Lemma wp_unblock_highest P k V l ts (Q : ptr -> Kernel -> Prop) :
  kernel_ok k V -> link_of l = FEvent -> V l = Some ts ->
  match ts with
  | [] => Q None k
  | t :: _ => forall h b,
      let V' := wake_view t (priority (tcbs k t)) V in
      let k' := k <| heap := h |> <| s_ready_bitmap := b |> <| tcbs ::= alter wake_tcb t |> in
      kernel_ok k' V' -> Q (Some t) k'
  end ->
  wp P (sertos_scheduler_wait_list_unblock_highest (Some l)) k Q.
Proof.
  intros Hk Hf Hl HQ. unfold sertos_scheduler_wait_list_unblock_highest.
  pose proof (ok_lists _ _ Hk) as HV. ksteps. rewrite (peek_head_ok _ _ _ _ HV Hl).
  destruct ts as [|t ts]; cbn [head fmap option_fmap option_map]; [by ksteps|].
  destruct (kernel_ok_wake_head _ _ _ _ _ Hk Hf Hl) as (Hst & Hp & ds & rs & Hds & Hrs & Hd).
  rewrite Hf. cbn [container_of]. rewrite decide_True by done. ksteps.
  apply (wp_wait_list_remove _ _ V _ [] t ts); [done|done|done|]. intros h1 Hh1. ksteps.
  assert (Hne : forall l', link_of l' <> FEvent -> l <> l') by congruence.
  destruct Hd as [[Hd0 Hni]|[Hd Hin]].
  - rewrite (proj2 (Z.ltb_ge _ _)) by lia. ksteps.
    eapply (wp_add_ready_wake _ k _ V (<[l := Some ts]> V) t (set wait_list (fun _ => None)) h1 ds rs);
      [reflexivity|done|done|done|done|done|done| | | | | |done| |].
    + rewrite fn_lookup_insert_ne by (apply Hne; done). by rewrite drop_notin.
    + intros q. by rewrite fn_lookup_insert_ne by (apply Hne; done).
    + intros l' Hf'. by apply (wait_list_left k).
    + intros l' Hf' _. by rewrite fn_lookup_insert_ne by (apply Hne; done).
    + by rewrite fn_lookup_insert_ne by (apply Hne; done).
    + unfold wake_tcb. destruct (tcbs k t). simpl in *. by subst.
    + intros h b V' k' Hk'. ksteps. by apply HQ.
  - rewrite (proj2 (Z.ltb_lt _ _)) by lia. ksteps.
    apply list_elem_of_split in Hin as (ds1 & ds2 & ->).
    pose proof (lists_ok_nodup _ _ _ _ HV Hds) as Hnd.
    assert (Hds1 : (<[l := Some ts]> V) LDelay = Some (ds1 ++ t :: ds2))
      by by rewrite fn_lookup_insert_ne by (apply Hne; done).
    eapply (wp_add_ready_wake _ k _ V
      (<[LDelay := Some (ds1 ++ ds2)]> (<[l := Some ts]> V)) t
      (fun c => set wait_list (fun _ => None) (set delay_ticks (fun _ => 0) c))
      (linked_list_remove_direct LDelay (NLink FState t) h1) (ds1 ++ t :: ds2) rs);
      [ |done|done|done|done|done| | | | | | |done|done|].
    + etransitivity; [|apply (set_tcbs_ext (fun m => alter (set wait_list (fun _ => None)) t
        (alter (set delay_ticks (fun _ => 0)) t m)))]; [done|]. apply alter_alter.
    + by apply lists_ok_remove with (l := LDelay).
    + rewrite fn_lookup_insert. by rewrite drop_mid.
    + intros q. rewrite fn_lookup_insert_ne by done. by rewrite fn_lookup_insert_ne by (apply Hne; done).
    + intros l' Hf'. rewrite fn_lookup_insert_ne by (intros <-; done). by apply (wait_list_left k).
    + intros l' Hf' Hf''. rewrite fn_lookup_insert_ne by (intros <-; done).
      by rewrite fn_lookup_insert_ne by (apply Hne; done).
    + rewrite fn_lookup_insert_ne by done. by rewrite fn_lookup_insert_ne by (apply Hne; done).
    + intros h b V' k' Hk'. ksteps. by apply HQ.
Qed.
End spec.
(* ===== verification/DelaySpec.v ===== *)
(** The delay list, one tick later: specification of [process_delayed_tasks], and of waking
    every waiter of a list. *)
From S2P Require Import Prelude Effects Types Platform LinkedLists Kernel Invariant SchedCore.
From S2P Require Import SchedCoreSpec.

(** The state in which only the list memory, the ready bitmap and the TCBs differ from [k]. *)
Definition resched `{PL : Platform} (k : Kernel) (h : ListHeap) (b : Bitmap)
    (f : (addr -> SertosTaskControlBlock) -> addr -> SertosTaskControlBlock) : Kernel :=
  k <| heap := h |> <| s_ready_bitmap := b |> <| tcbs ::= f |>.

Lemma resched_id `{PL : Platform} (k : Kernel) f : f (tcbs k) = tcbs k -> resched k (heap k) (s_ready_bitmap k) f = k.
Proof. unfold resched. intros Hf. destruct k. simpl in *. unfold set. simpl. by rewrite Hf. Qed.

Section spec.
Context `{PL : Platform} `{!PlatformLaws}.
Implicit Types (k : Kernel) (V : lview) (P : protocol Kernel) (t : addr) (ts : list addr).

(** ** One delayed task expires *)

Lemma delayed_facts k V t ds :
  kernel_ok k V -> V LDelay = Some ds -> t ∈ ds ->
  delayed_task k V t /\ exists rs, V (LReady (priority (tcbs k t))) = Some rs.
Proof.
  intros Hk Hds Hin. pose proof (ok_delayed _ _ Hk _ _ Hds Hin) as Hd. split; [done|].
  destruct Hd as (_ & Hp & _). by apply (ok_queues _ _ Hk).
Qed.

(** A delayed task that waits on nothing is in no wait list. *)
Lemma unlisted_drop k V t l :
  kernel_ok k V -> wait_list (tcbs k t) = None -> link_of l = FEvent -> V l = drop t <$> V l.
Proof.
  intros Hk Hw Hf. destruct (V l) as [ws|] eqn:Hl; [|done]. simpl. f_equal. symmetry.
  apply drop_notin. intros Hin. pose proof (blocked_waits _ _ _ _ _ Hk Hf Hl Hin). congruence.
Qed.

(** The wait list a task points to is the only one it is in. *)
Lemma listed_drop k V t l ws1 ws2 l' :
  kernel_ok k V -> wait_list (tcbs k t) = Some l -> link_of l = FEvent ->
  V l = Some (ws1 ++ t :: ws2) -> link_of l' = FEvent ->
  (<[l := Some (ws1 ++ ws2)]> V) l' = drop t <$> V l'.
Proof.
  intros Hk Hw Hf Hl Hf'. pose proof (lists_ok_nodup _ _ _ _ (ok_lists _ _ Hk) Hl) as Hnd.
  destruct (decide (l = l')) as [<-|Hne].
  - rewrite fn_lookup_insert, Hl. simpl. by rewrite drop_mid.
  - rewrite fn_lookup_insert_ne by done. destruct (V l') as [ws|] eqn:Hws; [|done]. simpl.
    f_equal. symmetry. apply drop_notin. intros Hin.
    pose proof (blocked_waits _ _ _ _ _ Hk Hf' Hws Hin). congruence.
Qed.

• • •

▶ [Exercise description]:
Lines above that include the string "assert" need to be copied.

▶ [Output for this exercise]:
  assert (Hne : forall l', link_of l' <> FEvent -> l <> l') by congruence.
    assert (Hds1 : (<[l := Some ts]> V) LDelay = Some (ds1 ++ t :: ds2))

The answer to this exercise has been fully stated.